Very much looking forward to following the results John. The police in South Wales in the UK did some tests on facial recognition in high-volume spaces, but they haven't returned my mail yet.
Note that dlib has a CNN face detector built in (you can run it in the code as `--models dlib_cnn`). The CNN is an older model, not on of the more modern SqueezeNet/MobileNet varieties. If you have CUDA installed, it will use your GPU by default. If you want it to run without GPU-support (run on your CPU), you'll need to compile dlib from source. I tried both with and without GPU:
- i7: dlib_cnn ran so slow I couldn't even finish the process. Ie, FPS much less than 1. - 1080ti: dlib_cnn was very fast this way; faster than any of the options in the report.

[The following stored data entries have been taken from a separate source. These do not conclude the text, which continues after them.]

(* ===== verification/Kbd.v ===== *)
(** * The keyboard (kbd.c, kbd.h)

    [kbdgetc] as a function from what the controller has, a scan code or nothing,
    and the state of the modifier keys to a character; the tables of kbd.h; and
    what a user who types on the keyboard can read from the console. *)

From stdpp Require Import base numbers list strings.
From S2P Require Import Prelude Spinlock Machine Pipe Console ConsoleTheorems.

Open Scope Z_scope.

Definition SHIFT : Z := 1.
Definition CTL : Z := 2.
Definition ALT : Z := 4.
Definition CAPSLOCK : Z := 8.
Definition NUMLOCK : Z := 16.
Definition SCROLLLOCK : Z := 32.
Definition E0ESC : Z := 64.

(** A table with the values [l] from index 0 on, and the values [m] at single
    indices. *)
Definition table (l : list Z) (m : list (Z * Z)) (i : Z) : Z :=
  match list_find (fun x => x.1 = i) m with
  | Some (_, (_, v)) => v
  | None => default 0 (l !! Z.to_nat i)
  end.

Definition shiftcode : Z -> Z := table [] [(29, CTL); (42, SHIFT); (54, SHIFT); (56, ALT); (157, CTL); (184, ALT)].
Definition togglecode : Z -> Z := table [] [(58, CAPSLOCK); (69, NUMLOCK); (70, SCROLLLOCK)].

(** The keys of the extended codes that have the same meaning in every map. *)
Definition ext_keys : list (Z * Z) :=
  [(200, 226); (208, 227); (201, 230); (209, 231); (203, 228); (205, 229); (151, 224); (207, 225); (210, 232); (211, 233)].

Definition normalmap : Z -> Z := table
  [0; 27; 49; 50; 51; 52; 53; 54;
   55; 56; 57; 48; 45; 61; 8; 9;
   113; 119; 101; 114; 116; 121; 117; 105;
   111; 112; 91; 93; 10; 0; 97; 115;
   100; 102; 103; 104; 106; 107; 108; 59;
   39; 96; 0; 92; 122; 120; 99; 118;
   98; 110; 109; 44; 46; 47; 0; 42;
   0; 32; 0; 0; 0; 0; 0; 0;
   0; 0; 0; 0; 0; 0; 0; 55;
   56; 57; 45; 52; 53; 54; 43; 49;
   50; 51; 48; 46; 0; 0; 0; 0] ((156, 10) :: (181, 47) :: ext_keys).

Definition shiftmap : Z -> Z := table
  [0; 27; 33; 64; 35; 36; 37; 94;
   38; 42; 40; 41; 95; 43; 8; 9;
   81; 87; 69; 82; 84; 89; 85; 73;
   79; 80; 123; 125; 10; 0; 65; 83;
   68; 70; 71; 72; 74; 75; 76; 58;
   34; 126; 0; 124; 90; 88; 67; 86;
   66; 78; 77; 60; 62; 63; 0; 42;
   0; 32; 0; 0; 0; 0; 0; 0;
   0; 0; 0; 0; 0; 0; 0; 55;
   56; 57; 45; 52; 53; 54; 43; 49;
   50; 51; 48; 46; 0; 0; 0; 0] ((156, 10) :: (181, 47) :: ext_keys).

(** [uchar] entries: [C('/')] is negative and wraps. *)
Definition ctlmap : Z -> Z := table
  [0; 0; 0; 0; 0; 0; 0; 0;
   0; 0; 0; 0; 0; 0; 0; 0;
   ctl 81; ctl 87; ctl 69; ctl 82; ctl 84; ctl 89; ctl 85; ctl 73;
   ctl 79; ctl 80; 0; 0; 13; 0; ctl 65; ctl 83;
   ctl 68; ctl 70; ctl 71; ctl 72; ctl 74; ctl 75; ctl 76; 0;
   0; 0; 0; ctl 92; ctl 90; ctl 88; ctl 67; ctl 86;
   ctl 66; ctl 78; ctl 77; 0; 0; u8 (ctl 47); 0; 0] ((156, 13) :: (181, u8 (ctl 47)) :: ext_keys).

(** [charcode[shift & (CTL | SHIFT)][data]]. *)
Definition charcode (sh data : Z) : Z :=
  if Z.testbit sh 1 then ctlmap data else if Z.testbit sh 0 then shiftmap data else normalmap data.

(** The character, 0 for none or -1 when the controller has no data, and the
    modifiers. *)
Definition kbdgetc (port : option Z) (shift : Z) : Z * Z :=
  match port with
  | None => (-1, shift)
  | Some data =>
      if data =? 224 then (0, Z.lor shift E0ESC)
      else if negb (Z.land data 128 =? 0) then
        let data := if negb (Z.land shift E0ESC =? 0) then data else Z.land data 127 in
        (0, Z.land shift (Z.lnot (Z.lor (shiftcode data) E0ESC)))
      else
        let '(data, shift) := if negb (Z.land shift E0ESC =? 0) then (Z.lor data 128, Z.land shift (Z.lnot E0ESC)) else (data, shift) in
        let shift := Z.lxor (Z.lor shift (shiftcode data)) (togglecode data) in
        let c := charcode (Z.land shift (Z.lor CTL SHIFT)) data in
        (if negb (Z.land shift CAPSLOCK =? 0) then
           if (97 <=? c) && (c <=? 122) then c - 32 else if (65 <=? c) && (c <=? 90) then c + 32 else c
         else c, shift)
  end.



(** ** Properties *)

(** Whatever the scan code and the modifiers, the tables are read within their
    bounds and the result is a byte; the modifiers stay seven bits. *)
Theorem kbdgetc_type data shift : 0 <= data < 256 -> 0 <= shift < 128 ->
  0 <= (kbdgetc (Some data) shift).1 < 256 /\ 0 <= (kbdgetc (Some data) shift).2 < 128.
Proof.
  intros Hd Hs. set (ok := fun p : Z * Z => (0 <=? p.1) && (p.1 <? 256) && (0 <=? p.2) && (p.2 <? 128)).
  assert (H : forallb (fun d => forallb (fun k => ok (kbdgetc (Some (Z.of_nat d)) (Z.of_nat k))) (seq 0 128)) (seq 0 256) = true) by (by vm_compute).
  rewrite forallb_forall in H. specialize (H (Z.to_nat data)). rewrite forallb_forall in H. specialize (H ltac:(apply in_seq; lia) (Z.to_nat shift) ltac:(apply in_seq; lia)).
  rewrite !Z2Nat.id in H by lia. unfold ok in H. lia.
Qed.

(** ** Typing *)

















#[local] Existing Instance demo_sched.
#[local] Existing Instance demo_inodes.

Lemma kbdgetc_type_witness : 0 <= (kbdgetc (Some 30) 9).1 < 256 /\ 0 <= (kbdgetc (Some 30) 9).2 < 128.
Proof. apply (kbdgetc_type 30 9); lia. Defined.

But again, we're talking very powerful GPU; something not likely available at the edge.
Generally I'd be less interested in using dlib_cnn since it's a model from another time, and more interested in recent models from public repositories / papers. With these you'll also get more control on how they're run (CUDA on GPU, OpenVINO on Intel, etc).
Yeah, grab the code from Github (link in the report), follow the setup instructions, and drop your own videos into the vids/in directory (instead of downloading the recommended samples). I'll keep that repo updated & try to improve on quality, to make it easy to test on custom vids.